WHAT TO WORK ON -
Every line from the one containing "- rewrite scan_all_app. destruct" to the final line of the material below must be reproduced exactly; leave out all other lines.

THE DATA -
◆ ◆ ◆ ◆ ◆ ◆ ◆

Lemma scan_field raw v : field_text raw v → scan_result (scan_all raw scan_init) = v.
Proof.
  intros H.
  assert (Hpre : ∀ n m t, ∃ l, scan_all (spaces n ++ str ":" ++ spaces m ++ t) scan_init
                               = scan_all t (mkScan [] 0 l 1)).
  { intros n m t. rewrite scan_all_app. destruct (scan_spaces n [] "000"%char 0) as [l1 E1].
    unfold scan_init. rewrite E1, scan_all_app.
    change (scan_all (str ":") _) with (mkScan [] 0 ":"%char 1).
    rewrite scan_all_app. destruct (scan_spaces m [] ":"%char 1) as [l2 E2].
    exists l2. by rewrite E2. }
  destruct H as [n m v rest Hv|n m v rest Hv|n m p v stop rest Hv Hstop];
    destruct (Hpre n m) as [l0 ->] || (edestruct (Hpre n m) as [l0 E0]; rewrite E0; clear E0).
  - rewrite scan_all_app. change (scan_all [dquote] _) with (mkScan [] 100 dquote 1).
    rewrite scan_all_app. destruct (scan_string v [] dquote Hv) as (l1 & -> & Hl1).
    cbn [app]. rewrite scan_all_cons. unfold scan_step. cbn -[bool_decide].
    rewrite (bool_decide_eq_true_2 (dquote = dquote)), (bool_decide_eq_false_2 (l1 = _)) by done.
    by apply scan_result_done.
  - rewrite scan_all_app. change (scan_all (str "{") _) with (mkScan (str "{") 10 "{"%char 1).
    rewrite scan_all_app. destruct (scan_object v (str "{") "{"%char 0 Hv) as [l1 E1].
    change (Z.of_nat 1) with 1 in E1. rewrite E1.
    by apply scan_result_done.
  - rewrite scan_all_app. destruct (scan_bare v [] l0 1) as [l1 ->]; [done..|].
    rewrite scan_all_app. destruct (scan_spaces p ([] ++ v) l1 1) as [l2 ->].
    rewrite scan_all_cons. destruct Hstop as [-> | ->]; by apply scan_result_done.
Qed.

◆ ◆ ◆ ◆ ◆ ◆ ◆

SOLUTION FOR THIS EXERCISE -
  - rewrite scan_all_app. destruct (scan_bare v [] l0 1) as [l1 ->]; [done..|].
    rewrite scan_all_app. destruct (scan_spaces p ([] ++ v) l1 1) as [l2 ->].
    rewrite scan_all_cons. destruct Hstop as [-> | ->]; by apply scan_result_done.
Qed.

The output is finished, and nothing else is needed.